Solve each system: \[ \left\{\begin{array}{l}y=x^{2}+6 x \\ y=4 x\end{array}\right. \] \( \left\{\begin{array}{l}y=x^{2}+8 x+16 \\ x-y=-4\end{array}\right. \)

To solve the first system of equations: \[ \begin{aligned} 1. & \quad y = x^2 + 6x \\ 2. & \quad y = 4x \end{aligned} \] Set the two equations equal to each other: \[ 4x = x^2 + 6x \] Rearranging gives: \[ 0 = x^2 + 6x - 4x \implies 0 = x^2 + 2x \implies 0 = x(x + 2) \] So, we have \(x = 0\) and \(x = -2\). Now, we find \(y\) for each \(x\): - For \(x = 0\): \[ y = 4(0) = 0 \quad \Rightarrow \quad (0, 0) \] - For \(x = -2\): \[ y = 4(-2) = -8 \quad \Rightarrow \quad (-2, -8) \] Thus, the solutions for the first system are \((0, 0)\) and \((-2, -8)\).
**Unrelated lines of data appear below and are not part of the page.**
(** * Project Rail Tabs: the classification and context engine

    A shallow embedding of the tab classifier: the tokenizer and centroid
    model ([utils/tokens.ts]), the URL helpers ([utils/url.ts]), the
    matcher ([classifier/matcher.ts]), the context tracker
    ([classifier/context.ts]), the store ([storage/db.ts]), the assignment
    orchestrator ([core.ts]) and the event handlers of the service worker
    ([sw.ts]).

    Conventions of the embedding.
    - A JavaScript [number] that carries a score or a weight is a real
      number ([R]) in the matcher, the tracker and the orchestrator: what
      is stated there is stated of the values as they are computed and
      compared, and does not turn on how a sum rounds.  Where rounding
      decides, the functions of [utils/tokens.ts] and the total of the
      scorer are given with the numbers of the program, IEEE doubles, in
      [Binary64].
    - Timestamps and durations are integral milliseconds ([Z]), as
      [Date.now()] produces them.
    - [Date.now()] is an explicit argument [now] of every function that
      reads the clock; the readings taken inside one synchronous call are
      identified.
    - A [Map<string, number>] is a [gmap string R], a [Set<string>] a
      [gset string]; an optional field is an [option].  In [Binary64],
      where the order of a sum matters, a [Map] is the list of its entries
      in insertion order.
    - The store ([storage/db.ts]) is a pair of IndexedDB object stores;
      its requests are taken to succeed.
    - Strings are sequences of 8-bit code units with ASCII case mapping. *)

From Stdlib Require Import Reals Lra ZArith Lia String Ascii List Bool.
From Stdlib Require PrimFloat Uint63.
From Stdlib Require Import Sorting.Sorted Sorting.Permutation.
From stdpp Require Import base gmap list strings pretty fin_maps.

#[global] Instance Rlt_decision : RelDecision Rlt := Rlt_dec.
#[global] Instance Rle_decision : RelDecision Rle := Rle_dec.
#[global] Instance Rgt_decision : RelDecision Rgt := Rgt_dec.
#[global] Instance Rge_decision : RelDecision Rge := Rge_dec.
#[global] Instance Req_decision : EqDecision R := Req_dec_T.

(** ** JavaScript built-ins used by the sources *)

Module JS.

(** [s.split(sep)] for a one-character separator: every field is kept,
    the empty ones too. *)
Fixpoint split_from (sep : ascii) (s cur : string) : list string :=
  match s with
  | EmptyString => [cur]
  | String c s' =>
      if Ascii.eqb c sep then cur :: split_from sep s' EmptyString
      else split_from sep s' (cur ++ String c EmptyString)
  end.
(** * examples/cpptest/main.cpp: a counter component wired to three signals

    The program creates one [Hello] component, attaches a C++ lambda to each
    of its three signals and enters the framework's event loop.  This file
    embeds the program as state-passing code over a store of component
    objects, the standard output and a trace of the framework calls, and
    proves the properties of the handlers and of [main]. *)

From Stdlib Require Import ZArith String Ascii List Lia.
From stdpp Require Import base option list.
Import ListNotations.

(** ** The C++ [int]

    [counter.get(nullptr) + 1] is an addition on the value type of the
    property, a signed machine integer.  Its width [w] is fixed by the
    generated header and by the platform, so it is an argument here.  Values
    are kept as [Z] in the signed range, and the arithmetic is the two's
    complement one of the machine instruction: a result outside the range is
    reduced modulo [2 ^ w] (the C++ standard leaves that case undefined). *)
Module Int.
Local Open Scope Z_scope.

Definition modulus (w : Z) : Z := 2 ^ w.
Definition min_value (w : Z) : Z := - 2 ^ (w - 1).
Definition max_value (w : Z) : Z := 2 ^ (w - 1) - 1.

Definition representable (w z : Z) : Prop := min_value w <= z <= max_value w.

Definition representableb (w z : Z) : bool :=
  (min_value w <=? z) && (z <=? max_value w).

Definition wrap (w z : Z) : Z := (z - min_value w) mod modulus w + min_value w.

Definition add (w a b : Z) : Z := wrap w (a + b).
Definition sub (w a b : Z) : Z := wrap w (a - b).

End Int.
(** * SudokuDLX: the main window's grid model, string format and solve facade

    A shallow embedding of [src/mainwindow.cpp].  A [QLineEdit] cell is
    represented by its text, the UI grid by the rows of cell texts, C++ [int]
    values by [Z], and an out-of-range [QList::at] by an explicit fault. *)

From Stdlib Require Import ZArith Ascii String List Bool Lia ZifyNat.
From stdpp Require Import base tactics option list.

Local Open Scope Z_scope.

(** ** Qt primitives used by the source *)

(** A [QString] is the list of its characters. *)
Abbreviation QString := (list ascii).

Definition qstr (s : string) : QString := list_ascii_of_string s.

#[global] Instance QChar_eq_dec : EqDecision ascii := Ascii.ascii_dec.

(** [QChar::digitValue]: the numeric value of a digit character, -1 for
    anything else (characters are taken in the ASCII range). *)
Definition digitValue (c : ascii) : Z :=
  let n := Z.of_nat (nat_of_ascii c) in
  if (48 <=? n) && (n <=? 57) then n - 48 else -1.

Definition digitChar (d : Z) : ascii := ascii_of_nat (Z.to_nat (48 + d)).

(** Decimal digits of a non-negative number, most significant first.  An
    [int] has at most ten of them. *)
Fixpoint number_digits (fuel : nat) (n : Z) (acc : QString) : QString :=
  match fuel with
  | O => acc
  | S fuel' =>
      let acc' := digitChar (n mod 10) :: acc in
      if n <? 10 then acc' else number_digits fuel' (n / 10) acc'
  end.

(** [QString::number(int)] in base ten. *)
Definition number (n : Z) : QString :=
  if n <? 0 then "-"%char :: number_digits 10 (- n) [] else number_digits 10 n [].

Definition INT_MIN : Z := - 2147483648.
Definition INT_MAX : Z := 2147483647.

Definition isSpace (c : ascii) : bool :=
  let n := nat_of_ascii c in
  ((9 <=? n) && (n <=? 13))%nat || (n =? 32)%nat.

Fixpoint dropSpaces (s : QString) : QString :=
  match s with
  | c :: s' => if isSpace c then dropSpaces s' else s
  | [] => []
  end.

(** [QString::trimmed]. *)
Definition trimmed (s : QString) : QString :=
  rev (dropSpaces (rev (dropSpaces s))).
Now, for the second system of equations: \[ \begin{aligned} 1. & \quad y = x^2 + 8x + 16 \\ 2. & \quad x - y = -4 \quad \text{(or } y = x + 4\text{)} \end{aligned} \] Set the two equations equal to each other: \[ x + 4 = x^2 + 8x + 16 \] Rearranging gives: \[ 0 = x^2 + 8x + 16 - x - 4 = x^2 + 7x + 12 \] Factoring, we have: \[ 0 = (x + 3)(x + 4) \] So, \(x = -3\) and \(x = -4\). Now, find \(y\) for each \(x\): - For \(x = -3\): \[ y = -3 + 4 = 1 \quad \Rightarrow \quad (-3, 1) \] - For \(x = -4\): \[ y = -4 + 4 = 0 \quad \Rightarrow \quad (-4, 0) \] Thus, the solutions for the second system are \((-3, 1)\) and \((-4, 0)\). In summary, the solutions are: 1. First system: \((0, 0)\) and \((-2, -8)\) 2. Second system: \((-3, 1)\) and \((-4, 0)\)